Using the moved Block for State Renames
If you refactor your Terraform code — moving a resource into a module or renaming it — instead of removing from state and re-importing, use the moved block:
moved {
from = aws_s3_bucket.prod_logs
to = module.storage.aws_s3_bucket.logs
}This tells Terraform "the resource at this old address is now at this new address." No destroy, no import needed. After applying, remove the moved block from your config.
Automating Imports with import Block (Terraform 1.5+)
Terraform 1.5 added declarative imports — no CLI command needed:
import {
to = aws_s3_bucket.prod_logs
id = "my-app-prod-logs"
}
resource "aws_s3_bucket" "prod_logs" {
bucket = "my-app-prod-logs"
}Run terraform plan — it shows the import as part of the plan. Run terraform apply — it imports and applies. This is now the preferred approach for new workflows.

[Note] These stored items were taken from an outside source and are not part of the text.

Lemma ide_fifo_witness :
  (∃ bb s', ideintr ex_ide2 = Ok tt s' ∧ id_buf s' !! 0%nat = Some bb ∧ has (b_flags bb) B_VALID = true ∧
    b_data bb = replicate 512 0x45) ∧
  ∃ bb s', ideintr ex_ide3 = Ok tt s' ∧ id_buf s' !! 0%nat = Some bb ∧ has (b_flags bb) B_VALID = true ∧
    b_data bb = b_data ex_bb.
Proof.
  destruct ex_ide2_ready as (R1&R2&R3). assert (Hlt := lookup_lt_Some _ _ _ ex_ide2_buf). split.
  - destruct (ide_fifo _ _ _ ex_ide_run) as (l&Hl&_&Hnext).
    destruct (Hnext 0%nat [] (eq_sym Hl) R1 R2 R3) as (bb&s'&Hb&E&_&Hbf&Hfl&Hrd&_).
    rewrite ex_ide2_buf in Hb. apply (inj Some) in Hb. subst bb. rewrite ex_ide2_data in Hrd.
    exists (completed (id_ata ex_ide2) ex_bb), s'. split; [exact E|]. rewrite Hbf. split; [|split].
    + exact (list_lookup_insert_eq _ _ _ Hlt).
    + rewrite Hfl. reflexivity.
    + exact (Hrd eq_refl).
  - destruct ex_ide3_same as (Ek&Eb&Ee).
    destruct (ide_fifo _ _ _ ex_ide_fail) as (l&Hl&_&Hnext). rewrite Ek, Eb, Ee in Hnext.
    destruct (Hnext 0%nat [] (eq_sym Hl) R1 R2 R3) as (bb&s'&Hb&E&_&Hbf&Hfl&Hrd&_).
    rewrite ex_ide2_buf in Hb. apply (inj Some) in Hb. subst bb.
    exists (completed (id_ata ex_ide3) ex_bb), s'. split; [exact E|]. rewrite Hbf. split; [|split].
    + exact (list_lookup_insert_eq _ _ _ Hlt).
    + rewrite Hfl. reflexivity.
    + exact (Hrd eq_refl).
Defined.
(* ===== verification/VmLaws.v ===== *)
(** Page tables are what the hardware reads: [walkpgdir] and [mappages] make
    exactly the translations asked for, in memory that nobody else uses. *)
From S2P Require Import Prelude Kmonad Wp Kstate Spinlock Str Kalloc Vm.

(** ** The bit fields as arithmetic *)

Lemma PTE_ADDR_div e : PTE_ADDR e = u32 e / PGSIZE * PGSIZE.
Proof. unfold PTE_ADDR. change 0xFFF with (PGSIZE - 1). apply PGROUNDDOWN_div. Qed.

Lemma flag_P e : flag e PTE_P = Z.odd e.
Proof.
  unfold flag, PTE_P, nz. replace (Z.land e 1) with (e mod 2) by (symmetry; exact (Z.land_ones e 1 ltac:(lia))).
  rewrite Zmod_odd. by destruct (Z.odd e).
Qed.

Lemma field_div va k : 0 ≤ k → Z.land (Z.shiftr (u32 va) k) 0x3FF = u32 va / 2 ^ k mod 1024.
Proof.
  intros Hk. change 0x3FF with (Z.ones 10). rewrite Z.land_ones, Z.shiftr_div_pow2 by lia. done.
Qed.
Lemma PDX_div va : PDX va = u32 va / 4194304.
Proof.
  unfold PDX, PDXSHIFT. rewrite field_div by lia. change (2 ^ 22) with 4194304.
  apply Z.mod_small. pose proof (u32_range va). Z.div_mod_to_equations. lia.
Qed.
Lemma PTX_div va : PTX va = u32 va / PGSIZE mod 1024.
Proof. unfold PTX, PTXSHIFT. by rewrite field_div by lia. Qed.

Lemma PDX_range va : 0 ≤ PDX va < 1024.
Proof. rewrite PDX_div. pose proof (u32_range va). Z.div_mod_to_equations. lia. Qed.
Lemma PTX_range va : 0 ≤ PTX va < 1024.
Proof. rewrite PTX_div. apply Z.mod_pos_bound. lia. Qed.

(** The two indices determine the virtual page. *)
Lemma same_page x y : 0 ≤ x < 4294967296 → 0 ≤ y < 4294967296 →
  PDX x = PDX y → PTX x = PTX y → x / PGSIZE = y / PGSIZE.
Proof.
  intros Hx Hy. rewrite !PDX_div, !PTX_div, !u32_small by done. unfold PGSIZE.
  Z.div_mod_to_equations. lia.
Qed.
Lemma page_index x y : 0 ≤ x < 4294967296 → 0 ≤ y < 4294967296 →
  x / PGSIZE = y / PGSIZE → PDX x = PDX y ∧ PTX x = PTX y.
Proof.
  intros Hx Hy. rewrite !PDX_div, !PTX_div, !u32_small by done. unfold PGSIZE.
  Z.div_mod_to_equations. lia.
Qed.
Lemma begin_paddr i : p_begin i ≤ p_paddr i.
Proof. unfold p_begin, seg_start. pose proof (Z.mod_pos_bound (p_off i) 512). lia. Qed.

(** Memory after segment [i] has been loaded. *)
Definition load_seg (m : mem) (i : Z) : mem := λ a,
  if (p_paddr i + p_filesz i <=? a) && (a <? p_paddr i + p_memsz i) then 0
  else loaded m (p_begin i) (512 * seg_sectors (p_filesz i) (p_off i)) (p_off i - p_off i mod 512) a.

Lemma load_seg_frame m i a : 0 ≤ p_filesz i → ¬ touches i a → load_seg m i a = m a.
Proof.
  unfold touches, p_end, p_extent, load_seg, loaded. intros H0 H. pose proof (begin_paddr i).
  bdestr; simpl; lia || done.
Qed.

Lemma load_seg_present m i : 0 ≤ p_filesz i → present (load_seg m i) i.
Proof.
  intros H0 k Hk. unfold p_extent in Hk. pose proof (begin_paddr i).
  pose proof (seg_cover (p_paddr i) (p_filesz i) (p_off i) H0) as Hc. cbv zeta in Hc.
  fold (p_begin i) in Hc. unfold load_seg, loaded.
  replace (p_off i - p_off i mod 512 + (p_paddr i + k - p_begin i)) with (p_off i + k)
    by (unfold p_begin, seg_start; lia).
  bdestr; simpl; lia || done.
Qed.

Section Image.
Hypothesis ok : loadable.

(** The address of program header [i] once the first page is in memory. *)
Definition ph_at (i : Z) : Z := 0x10000 + load32 image 28 + 32 * i.

Lemma phdr_read m i d : header m → 0 ≤ i < p_num → 0 ≤ d → d + 4 ≤ 32 →
  load32 m (ph_at i + d) = phdr i d.
Proof using ok sectors.
  intros Hm Hi H0 H1. pose proof (ld_head ok). pose proof (image32 28). unfold ph_at, phdr.
  rewrite <- !Z.add_assoc. by rewrite header32 by (done || lia).
Qed.

Lemma header_frame m m' i : header m → 0 ≤ i < p_num →
  (∀ a, ¬ touches i a → m' a = m a) → header m'.
Proof using ok.
  intros Hm Hi Hf a Ha. rewrite Hf; [by apply Hm|]. pose proof (ld_clear ok i Hi). unfold touches. lia.
Qed.

Lemma load_step_run s i : ready (bt_ata s) → header (bt_mem s) → 0 ≤ i < p_num →
  ∃ h m, ready h ∧ (∀ a, m a = load_seg (bt_mem s) i a) ∧
    load_step (ph_at p_num) (ph_at i) s = Ok (inl (ph_at (i + 1))) (Boot_ h m).
Proof using ok sectors.
  intros Hh Hm Hi. unfold load_step. rewrite (proj2 (Z.ltb_lt _ _)) by (unfold ph_at; lia).
  do 3 erewrite bind_run by reflexivity. rewrite !phdr_read by (done || lia).
  fold (p_paddr i) (p_filesz i) (p_off i).
  pose proof (image32 (load32 image 28 + 32 * i + 16)) as Hfs. fold (phdr i 16) in Hfs. fold (p_filesz i) in Hfs.
  pose proof (image32 (load32 image 28 + 32 * i + 4)) as Ho. fold (phdr i 4) in Ho. fold (p_off i) in Ho.
  destruct (ld_fits ok i Hi) as [H0 H1]. unfold p_begin, seg_start, p_extent in H0, H1.
  destruct (readseg_run s (p_paddr i) (p_filesz i) (p_off i) Hh) as (h&m&Hh'&E&Em); try lia. mrun E.
  assert (Hm' : header m).
  { apply (header_frame (bt_mem s) m i); [done..|]. intros a Ha. rewrite Em. unfold loaded. fold (p_begin i).
    unfold touches, p_end in Ha. bdestr; simpl; lia || done. }
  do 2 erewrite bind_run by reflexivity. cbn [bt_mem]. rewrite !phdr_read by (done || lia).
  fold (p_memsz i) (p_filesz i). rewrite (u32_small (p_paddr i + p_filesz i))
    by (pose proof (Z.mod_pos_bound (p_off i) 512); lia).
  unfold when. destruct (Z.ltb_spec (p_filesz i) (p_memsz i)); erewrite bind_run by reflexivity; cbn [bt_ata bt_mem].
  - eexists h, _. split_and!; [done| |by replace (ph_at (i + 1)) with (ph_at i + 32) by (unfold ph_at; lia)].
    intros a. rewrite stosb_spec, Z2Nat.id by lia. unfold filled, load_seg. rewrite Em. fold (p_begin i).
    bdestr; simpl; lia || done.
  - exists h, m. split_and!; [done| |by replace (ph_at (i + 1)) with (ph_at i + 32) by (unfold ph_at; lia)].
    intros a. rewrite Em. unfold load_seg. fold (p_begin i). bdestr; simpl; lia || done.
Qed.

(** The memory after the first [i] segments. *)
Record progress (m0 : mem) (i : Z) (m : mem) : Prop := Progress {
  pr_header : header m;
  pr_present : ∀ j, 0 ≤ j < i → present m j;
  pr_frame : ∀ a, (∀ j, 0 ≤ j < i → ¬ touches j a) → m a = m0 a
}.
(** A page is taken and filled. *)
Lemma copying_take s0 l0 u p d i s v l s1 : copying s0 l0 u p d i s (v :: l) → km_ready s1 → km_k s1 = km_k s →
  free_pages s1 l → (∀ a, ¬ in_page v a → km_mem s1 a = km_mem s a) →
  copying s0 l0 (v :: u) p d i s1 l ∧ ¬ pt_page (km_mem s1) d v ∧ ¬ user_page (km_mem s1) d v ∧
  ∀ w, user_page (km_mem s) d w → user_page (km_mem s1) d w.
Proof.
  intros C R1 R2 R3 R4. destruct (copying_fresh _ _ _ _ _ _ _ _ _ C) as [Fp Fu]. revert C R1 R2 R3 R4.
  intros [[C1 C2 C3 C4 C5 C7 C6] Cs Cu Cc] R1 R2 R3 R4. destruct C3 as (_&Hpg&Hnd).
  apply Forall_cons in Hpg as [Hv _]. apply NoDup_cons in Hnd as [Hvl _].
  assert (Hpt : ∀ w a, pt_page (km_mem s) d w → in_page w a → km_mem s1 a = km_mem s a).
  { intros w a Hw Ha. apply R4. destruct (pt_page_page kend _ _ _ _ C4 Hw) as [Hwp Hwl].
    assert (Hne : v ≠ w) by (intros ->; apply Hwl; by left). destruct (page_apart kend v w a Hv Hwp Hne Ha); unfold in_page; lia. }
  assert (Hu : uspace (km_mem s1) d l) by (eapply uspace_same; [exact Hpt| |exact Cs]; intros w ?; by right).
  assert (Hmm : ∀ x, mmu_pte (km_mem s1) d x = mmu_pte (km_mem s) d x) by (intros x; by apply same_mmu).
  assert (Hpp : ∀ w, pt_page (km_mem s1) d w → pt_page (km_mem s) d w)
    by (intros w; apply same_pde_pt_page; intros j Hj; by apply same_pde).
  assert (Huu : ∀ w, user_page (km_mem s1) d w → user_page (km_mem s) d w)
    by (intros w (x&e&Hx&He&->); exists x, e; by rewrite <- Hmm).
  assert (Huk : ∀ w, user_page (km_mem s) d w → user_page (km_mem s1) d w)
    by (intros w (x&e&Hx&He&->); exists x, e; by rewrite Hmm).
  split; [|split_and!; auto]. split; [split| | |]; try done.
  - congruence.
  - apply Hu.
  - intros w [Hw|Hw]; apply C5; [left; by right|right; by apply Hpp].
  - intros w Hw. rewrite elem_of_cons. destruct (C7 w Hw) as [[->|?]%elem_of_cons|[[->|(j&Hj&Hp&->)]|?]]; auto.
    + right. left. by left.
    + right. left. right. exists j. rewrite !(same_present (km_mem s) (km_mem s1)), !(same_tab (km_mem s) (km_mem s1)) by done. done.
  - intros a Ha. rewrite R4; [by apply C6|]. apply Ha, C5. left. by left.
  - intros w Hw. by apply Cu, Huu.
  - intros x Hx. specialize (Cc x Hx). rewrite Hmm. destruct (x <? i); [|done].
    destruct Cc as (e&w&E1&E2&E3&E4). exists e, w. split_and!; try done. intros k Hk. rewrite R4; [by apply E4|].
    destruct (us_page _ _ _ _ Cs x _ Hx E2) as (_&_&Hwl&_). rewrite (proj1 (user_pte_page w E3)) in Hwl.
    assert (Hne : v ≠ w) by (intros ->; apply Hwl; by left).
    destruct (page_apart kend v w (w + k) Hv E3 Hne (page_off w k Hk)); unfold in_page; lia.
Qed.

(** The page [v], filled with the bytes of the parent's page, is mapped. *)
Lemma copying_map s0 l0 u p d i s l v e n s' l' : copying s0 l0 u p d i s l → 0 ≤ i < KERNBASE → i mod PGSIZE = 0 →
  page v → v ∈ l0 → v ∉ l → ¬ pt_page (km_mem s) d v → ¬ user_page (km_mem s) d v →
  mmu_pte (km_mem s0) p i = Some e → (∀ k, 0 ≤ k < PGSIZE → km_mem s (v + k) = km_mem s0 (upage e + k)) →
  n = 0 ∨ n = 1 → mapped_to s l d i (v2p v) (Z.lor PTE_W PTE_U) n s' l' →
  copying s0 l0 u p d (i + n * PGSIZE) s' l' ∧ (∀ w, user_page (km_mem s) d w → user_page (km_mem s') d w) ∧
  (n = 1 → user_page (km_mem s') d v).
Proof.
  intros [C Cs Cu Cc] Hi Hal Hv Hv0 Hvl Hvp Hvu He Hb Hn Hm.
  assert (Hmm : ∀ x, 0 ≤ x < KERNBASE → mmu_pte (km_mem s') d x =
    if (i <=? x) && (x <? i + n * PGSIZE) then Some (user_pte v) else mmu_pte (km_mem s) d x).
  { intros x Hx. rewrite (mt_maps _ _ _ _ _ _ _ _ _ _ Hm) by (unfold KERNBASE in Hx; lia). cbn zeta.
    unfold PGSIZE in *. assert (Hk : 0 ≤ x / 4096 - i / 4096 < n ↔ i ≤ x < i + n * 4096) by (Z.div_mod_to_equations; lia).
    destruct (Z.leb_spec 0 (x / 4096 - i / 4096)), (Z.ltb_spec (x / 4096 - i / 4096) n), (Z.leb_spec i x),
      (Z.ltb_spec x (i + n * 4096)); cbn [andb]; try done; try lia.
    unfold user_pte. change (Z.lor (Z.lor PTE_W PTE_U) PTE_P) with 7. f_equal. lia. }
  assert (Hfr : ∀ w k, page w → w ∉ l → ¬ pt_page (km_mem s) d w → 0 ≤ k < PGSIZE → km_mem s' (w + k) = km_mem s (w + k)).
  { intros w k Hw H1 H2 Hk. apply (mt_frame _ _ _ _ _ _ _ _ _ _ Hm). rewrite area_pages. intros (t&Ht&Ha).
    assert (Htp : page t).
    { destruct Ht as [Ht|Ht]; [|by apply (pt_page_page kend _ _ _ _ (ch_pt _ _ _ _ _ _ C) Ht)].
      destruct (ch_free _ _ _ _ _ _ C) as (_&Hf&_). rewrite Forall_forall in Hf. by apply Hf. }
    assert (Hne : w ≠ t) by (intros ->; by destruct Ht).
    destruct (page_apart kend w t _ Hw Htp Hne Ha); lia. }
  split; [|split].
  2:{ intros w (x&e'&Hx&He'&->). exists x, e'. split_and!; [lia|lia| |done]. rewrite Hmm by done.
      specialize (Cc x Hx). destruct (Z.ltb_spec x i); [|congruence]. by rewrite (proj2 (Z.leb_gt i x)) by lia. }
  2:{ intros ->. exists i, (user_pte v). split_and!; [lia|lia| |symmetry; apply (user_pte_page v Hv)]. rewrite Hmm by done.
      by rewrite (proj2 (Z.leb_le i i)), (proj2 (Z.ltb_lt i _)) by (unfold PGSIZE; lia). }
  split.
  - by eapply child_mapped.
  - eapply uspace_mapped; try done. apply C.
  - intros w (x&e'&Hx&He'&->). rewrite Hmm in He' by done. destruct ((i <=? x) && _).
    + injection He' as <-. by rewrite (proj1 (user_pte_page v Hv)).
    + apply Cu. by exists x, e'.
  - intros x Hx. rewrite Hmm by done. specialize (Cc x Hx).
    assert (Hpg : i ≤ x < i + n * PGSIZE → mmu_pte (km_mem s0) p x = Some e).
    { intros Hr. rewrite <- He. assert (Hp : x / PGSIZE = i / PGSIZE) by (unfold PGSIZE in *; Z.div_mod_to_equations; lia).
      destruct (page_index x i ltac:(unfold KERNBASE in *; lia) ltac:(unfold KERNBASE in *; lia) Hp) as [E1 E2].
      rewrite !mmu_pte_eq. by rewrite E1, E2. }
    destruct (Z.ltb_spec x i), (Z.leb_spec i x), (Z.ltb_spec x (i + n * PGSIZE)); cbn [andb]; try done; try (unfold PGSIZE in *; lia).
    + destruct Cc as (e'&w&E1&E2&E3&E4). exists e', w. split_and!; try done. intros k Hk. rewrite <- E4 by done.
      destruct (us_page _ _ _ _ Cs x _ Hx E2) as (_&_&Hwl&_). pose proof (user_not_pt kend _ _ _ _ _ Cs Hx E2) as Hwp.
      rewrite (proj1 (user_pte_page w E3)) in Hwl, Hwp. by apply Hfr.
    + exists e, v. split_and!; try done; [by apply Hpg|]. intros k Hk. by rewrite Hfr, Hb.
Qed.

Section Loop.
Variables (s0 : kmem) (l0 : list Z) (p sz : Z).
Hypothesis Hparent : uspace (km_mem s0) p l0.
Hypothesis Hsz : 0 ≤ sz ≤ KERNBASE.
Hypothesis Hmapped : ∀ x, 0 ≤ x < sz → ∃ e, mmu_pte (km_mem s0) p x = Some e.
Hypothesis Hl0 : Forall page l0.

(** The parent is not touched. *)
Lemma parent_mem u d s l w a : child s0 l0 u d s l → page w → w ∉ l0 → in_page w a → km_mem s a = km_mem s0 a.
Proof.
  intros C Hw Hwl Ha. apply (ch_frame _ _ _ _ _ _ C). intros v Hv Hva. rewrite Forall_forall in Hl0.
  assert (Hne : v ≠ w) by (intros ->; done).
  destruct (page_apart kend v w a (Hl0 v Hv) Hw Hne Ha); unfold in_page in Hva; lia.
Qed.
Lemma parent_pt u d s l w a : child s0 l0 u d s l → pt_page (km_mem s0) p w → in_page w a → km_mem s a = km_mem s0 a.
Proof. intros C Hw. destruct (pt_page_page kend _ _ _ _ (us_pt _ _ _ _ Hparent) Hw). by eapply parent_mem. Qed.

(** The entry of the parent for [i], as the loop finds it. *)
Lemma parent_walk u d s l i e : child s0 l0 u d s l → 0 ≤ i < KERNBASE → mmu_pte (km_mem s0) p i = Some e →
  ∃ pte, walkpgdir p i false s = Ok pte s ∧ pte ≠ 0 ∧ load32 (km_mem s) pte = e ∧ flag e PTE_P = true.
Proof.
  intros Cc Hi He.
  assert (Hsame : ∀ v a, pt_page (km_mem s0) p v → in_page v a → km_mem s a = km_mem s0 a) by (intros; by eapply parent_pt).
  assert (He' : mmu_pte (km_mem s) p i = Some e) by (by rewrite (same_mmu (km_mem s0) (km_mem s))).
  destruct (mmu_some _ _ _ _ He') as (Hp&Hld&Hfl). exists (tab (km_mem s) p (PDX i) + 4 * PTX i).
  assert (Hpt : pt_ok (km_mem s) p l0).
  { apply (same_pt kend (km_mem s0) _ _ Hsame l0); [apply Hparent|apply Hparent|]. intros j Hj Hpj.
    by destruct (pt_tab _ _ _ _ (us_pt _ _ _ _ Hparent) j Hj Hpj) as (_&?&_). }
  pose proof (PTX_range i). split_and!; [by rewrite walk_run, Hp| |done|done].
  eapply (tab_slot kend); [exact Hpt|apply PDX_range|done|lia].
Qed.

Lemma copyuvm_step_wp u d i s l (Q : Z + bool → kmem → Prop) : copying s0 l0 u p d i s l → 0 ≤ i < sz → i mod PGSIZE = 0 →
  (∀ v, v ∈ u → user_page (km_mem s) d v) →
  (∀ s' u' n w, copying s0 l0 u' p d n s' [] → (length u' ≤ S (length u))%nat →
     (∀ v, v ∈ u' → user_page (km_mem s') d v ∨ v = w) → Q (inr false) s') →
  (∀ s' l' v, copying s0 l0 (v :: u) p d (i + PGSIZE) s' l' → (∀ w, w ∈ v :: u → user_page (km_mem s') d w) →
     Q (inl (u32 (i + PGSIZE))) s') →
  wp (copyuvm_step p d sz i) Q s.
Proof.
  intros C Hi Hal HU HF HT. unfold copyuvm_step. rewrite (proj2 (Z.ltb_lt _ _)) by lia. pose proof (cp_child _ _ _ _ _ _ _ _ C) as Cc.
  destruct (Hmapped i Hi) as [e He]. assert (Hik : 0 ≤ i < KERNBASE) by lia.
  destruct (parent_walk u d s l i e Cc Hik He) as (pte&Hw&Hnz&Hld&Hfl). apply wp_bind. eapply wp_run; [exact Hw|].
  rewrite (proj2 (Z.eqb_neq pte 0)) by done.
  apply wp_bind, wp_gets. rewrite Hld, Hfl. cbn [negb]. apply wp_bind.
  destruct (us_page _ _ _ _ Hparent i e Hik He) as (_&Pp&Pl&_&_).
  pose proof (ch_ready _ _ _ _ _ _ Cc) as Hr. pose proof (ch_free _ _ _ _ _ _ Cc) as Hf.
  destruct l as [|v l]; [eapply wp_run; [exact (kalloc_free_pages kend s [] Hr Hf)|]; eapply wp_ret, (HF s u i 0); [exact C|lia|by auto]|].
  destruct (take_page s l v Hr Hf) as (s1&E&R1&R2&R3&Hv&Hvl&Hz&_&_&Hfm). eapply wp_run; [exact E|].
  rewrite (proj2 (Z.eqb_neq v 0)) by done. apply wp_bind, wp_modify. rewrite R3. set (s2 := set_km_mem _ s1).
  fold (upage e) in s2.
  assert (Hv0 : v ∈ l0) by (apply (ch_from _ _ _ _ _ _ Cc); left; by left).
  assert (Hm2 : ∀ a, km_mem s2 a = copied (km_mem s) v (upage e) PGSIZE a) by (intros a; by apply memmove_copied).
  assert (Hout : ∀ a, ¬ in_page v a → km_mem s2 a = km_mem s a).
  { intros a Ha. rewrite Hm2. unfold copied. unfold in_page in Ha. bdestr; cbn; bdestr; try done; lia. }
  destruct (copying_take s0 l0 u p d i s v l s2 C) as (C2&Fp&Fu&Fk); [done|done|apply (Hfm (km_mem s2) Hout)|exact Hout|].
  assert (Hbytes : ∀ k, 0 ≤ k < PGSIZE → km_mem s2 (v + k) = km_mem s0 (upage e + k)).
  { intros k Hk. rewrite Hm2. unfold copied. rewrite (proj2 (Z.leb_le _ _)), (proj2 (Z.ltb_lt _ _)) by lia. cbn [andb].
    replace (upage e + (v + k - v)) with (upage e + k) by lia. eapply parent_mem; [exact Cc|exact Pp|exact Pl|by apply page_off]. }
  assert (Hmap : ∀ n s' l', n = 0 ∨ n = 1 → mapped_to s2 l d i (v2p v) (Z.lor PTE_W PTE_U) n s' l' →
    copying s0 l0 (v :: u) p d (i + n * PGSIZE) s' l' ∧ (∀ w, w ∈ u → user_page (km_mem s') d w) ∧
    (n = 1 → user_page (km_mem s') d v)).
  { intros n s' l' Hn Hm. assert (Hc := copying_map s0 l0 (v :: u) p d i s2 l v e n s' l'). destruct Hc as (K1&K2&K3); try done.
    split_and!; [done| |done]. intros w Hwu. by apply K2, Fk, HU. }
  assert (En : npages i PGSIZE = 1) by (unfold npages, PGSIZE in *; Z.div_mod_to_equations; lia).
  destruct (v2p_facts kend v Hv) as (V1&V2&V3). pose proof (cp_child _ _ _ _ _ _ _ _ C2) as Cc2.
  apply wp_bind. eapply mappages_wp; rewrite ?En; [apply Cc2|apply Cc2|apply Cc2|lia|done|unfold KERNBASE, PGSIZE in *; lia|done|lia
    |unfold PGSIZE; lia|done| | |].
  - intros x Hx Hr'. assert (Hxi : i ≤ x < KERNBASE) by (unfold KERNBASE, PGSIZE in *; Z.div_mod_to_equations; lia).
    pose proof (cp_copy _ _ _ _ _ _ _ _ C2 x ltac:(lia)) as Hcx. by rewrite (proj2 (Z.ltb_ge _ _)) in Hcx by lia.
  - intros s' l' Hm. cbn [Z.ltb Z.compare]. apply wp_ret. apply (Hmap 1) in Hm as (K1&K2&K3); [|by right].
    rewrite Z.mul_1_l in K1. apply (HT s' l' v K1). intros w [->|Hwu]%elem_of_cons; [by apply K3|by apply K2].
  - intros s' j Hj Hm. cbn [Z.ltb Z.compare]. apply wp_ret. apply (Hmap j) in Hm as (K1&K2&_); [|left; lia].
    eapply (HF _ _ _ v); [exact K1|done|]. intros w [->|Hwu]%elem_of_cons; [by right|left; by apply K2].
Qed.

Checklist Before You Import
- Write the resource block first
- Use
terraform state listto check if address already exists - Run
terraform planafter import and fix all diffs - Store state in a remote backend (S3 + DynamoDB) before doing any of this on a team
- Never import into a workspace someone else is actively using — lock the state first
The terraform import workflow takes patience, but it's far safer than deleting and recreating resources that have live traffic or data attached to them.